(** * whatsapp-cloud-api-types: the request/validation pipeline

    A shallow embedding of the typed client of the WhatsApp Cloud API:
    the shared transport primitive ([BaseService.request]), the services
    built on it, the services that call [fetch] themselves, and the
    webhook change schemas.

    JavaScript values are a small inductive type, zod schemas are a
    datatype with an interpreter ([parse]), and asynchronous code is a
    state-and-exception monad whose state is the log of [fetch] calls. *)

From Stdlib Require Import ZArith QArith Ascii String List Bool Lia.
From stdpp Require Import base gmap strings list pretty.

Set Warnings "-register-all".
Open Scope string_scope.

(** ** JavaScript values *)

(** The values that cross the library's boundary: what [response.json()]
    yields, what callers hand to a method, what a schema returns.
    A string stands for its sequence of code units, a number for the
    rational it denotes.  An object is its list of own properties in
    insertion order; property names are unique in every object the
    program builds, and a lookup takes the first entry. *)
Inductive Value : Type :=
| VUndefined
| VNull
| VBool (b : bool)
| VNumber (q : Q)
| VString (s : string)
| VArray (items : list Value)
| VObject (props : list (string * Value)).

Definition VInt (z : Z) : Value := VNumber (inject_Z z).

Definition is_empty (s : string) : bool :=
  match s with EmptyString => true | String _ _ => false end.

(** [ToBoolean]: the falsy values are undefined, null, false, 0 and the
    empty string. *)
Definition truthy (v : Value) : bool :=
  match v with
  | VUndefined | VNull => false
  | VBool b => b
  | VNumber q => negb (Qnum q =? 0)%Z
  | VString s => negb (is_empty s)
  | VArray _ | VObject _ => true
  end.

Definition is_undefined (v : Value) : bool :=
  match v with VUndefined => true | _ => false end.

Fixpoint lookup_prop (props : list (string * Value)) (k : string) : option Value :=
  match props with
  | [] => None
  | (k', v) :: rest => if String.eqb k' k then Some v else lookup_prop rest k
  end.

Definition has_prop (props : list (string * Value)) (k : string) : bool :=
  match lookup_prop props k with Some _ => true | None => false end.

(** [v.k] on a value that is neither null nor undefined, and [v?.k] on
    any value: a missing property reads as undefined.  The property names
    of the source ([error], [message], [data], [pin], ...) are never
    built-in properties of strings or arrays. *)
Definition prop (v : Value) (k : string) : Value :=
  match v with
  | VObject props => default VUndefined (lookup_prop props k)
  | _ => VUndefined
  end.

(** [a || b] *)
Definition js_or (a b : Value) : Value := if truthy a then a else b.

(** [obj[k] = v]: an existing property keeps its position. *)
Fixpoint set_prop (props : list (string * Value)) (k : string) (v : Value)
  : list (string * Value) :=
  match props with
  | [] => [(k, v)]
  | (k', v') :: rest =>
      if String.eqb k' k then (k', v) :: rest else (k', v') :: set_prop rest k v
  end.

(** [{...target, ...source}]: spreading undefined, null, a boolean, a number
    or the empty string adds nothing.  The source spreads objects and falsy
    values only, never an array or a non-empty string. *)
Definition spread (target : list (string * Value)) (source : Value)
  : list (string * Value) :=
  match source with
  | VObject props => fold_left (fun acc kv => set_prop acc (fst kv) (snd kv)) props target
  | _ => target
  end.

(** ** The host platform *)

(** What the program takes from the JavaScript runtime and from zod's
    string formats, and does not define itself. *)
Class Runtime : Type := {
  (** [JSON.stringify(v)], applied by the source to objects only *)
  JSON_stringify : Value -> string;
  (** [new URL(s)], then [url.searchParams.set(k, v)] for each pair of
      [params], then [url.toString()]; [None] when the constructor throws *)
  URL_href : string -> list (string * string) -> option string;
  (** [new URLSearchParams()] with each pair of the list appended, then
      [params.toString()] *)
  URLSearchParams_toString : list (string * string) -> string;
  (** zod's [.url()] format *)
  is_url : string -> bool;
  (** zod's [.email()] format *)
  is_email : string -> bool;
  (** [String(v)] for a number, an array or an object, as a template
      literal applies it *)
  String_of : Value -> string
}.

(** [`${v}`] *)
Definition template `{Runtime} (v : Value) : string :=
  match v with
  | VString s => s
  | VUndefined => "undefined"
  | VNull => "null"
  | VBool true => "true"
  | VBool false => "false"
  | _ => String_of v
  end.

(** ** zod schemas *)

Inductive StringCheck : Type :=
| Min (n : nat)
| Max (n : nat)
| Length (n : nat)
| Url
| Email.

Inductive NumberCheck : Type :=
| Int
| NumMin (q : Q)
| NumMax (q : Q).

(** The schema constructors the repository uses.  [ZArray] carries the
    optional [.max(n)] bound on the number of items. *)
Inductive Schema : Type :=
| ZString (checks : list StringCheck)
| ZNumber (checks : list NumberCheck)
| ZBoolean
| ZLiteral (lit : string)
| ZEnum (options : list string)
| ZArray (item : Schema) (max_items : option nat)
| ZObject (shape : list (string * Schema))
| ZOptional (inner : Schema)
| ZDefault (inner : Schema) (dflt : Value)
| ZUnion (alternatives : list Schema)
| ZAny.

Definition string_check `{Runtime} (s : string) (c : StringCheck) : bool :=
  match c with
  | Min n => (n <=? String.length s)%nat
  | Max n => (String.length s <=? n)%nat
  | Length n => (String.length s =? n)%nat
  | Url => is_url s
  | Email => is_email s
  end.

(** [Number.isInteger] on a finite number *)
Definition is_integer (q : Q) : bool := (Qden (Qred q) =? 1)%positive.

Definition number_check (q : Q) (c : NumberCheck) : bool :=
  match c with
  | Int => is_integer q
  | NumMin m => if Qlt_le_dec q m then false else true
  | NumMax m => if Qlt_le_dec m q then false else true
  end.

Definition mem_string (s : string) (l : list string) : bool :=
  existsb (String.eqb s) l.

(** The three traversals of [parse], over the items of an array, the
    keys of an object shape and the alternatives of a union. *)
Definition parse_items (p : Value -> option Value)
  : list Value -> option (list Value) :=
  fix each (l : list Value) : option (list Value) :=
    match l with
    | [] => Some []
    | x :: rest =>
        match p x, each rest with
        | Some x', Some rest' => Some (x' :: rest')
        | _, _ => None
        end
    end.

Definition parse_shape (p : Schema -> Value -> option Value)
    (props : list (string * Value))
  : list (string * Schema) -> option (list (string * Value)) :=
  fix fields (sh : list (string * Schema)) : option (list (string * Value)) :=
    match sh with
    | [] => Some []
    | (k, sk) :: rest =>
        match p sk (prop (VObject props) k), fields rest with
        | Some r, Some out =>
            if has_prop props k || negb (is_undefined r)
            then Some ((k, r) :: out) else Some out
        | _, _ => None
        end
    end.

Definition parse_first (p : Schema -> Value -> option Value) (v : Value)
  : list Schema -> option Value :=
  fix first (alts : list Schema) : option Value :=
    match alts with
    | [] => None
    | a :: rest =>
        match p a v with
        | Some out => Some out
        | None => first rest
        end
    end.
##########
Reproduce verbatim the range of lines that opens the records and closes with the line containing "datatype with an". Omit everything after it.

• The completed task
(** * whatsapp-cloud-api-types: the request/validation pipeline

    A shallow embedding of the typed client of the WhatsApp Cloud API:
    the shared transport primitive ([BaseService.request]), the services
    built on it, the services that call [fetch] themselves, and the
    webhook change schemas.

    JavaScript values are a small inductive type, zod schemas are a
    datatype with an interpreter ([parse]), and asynchronous code is a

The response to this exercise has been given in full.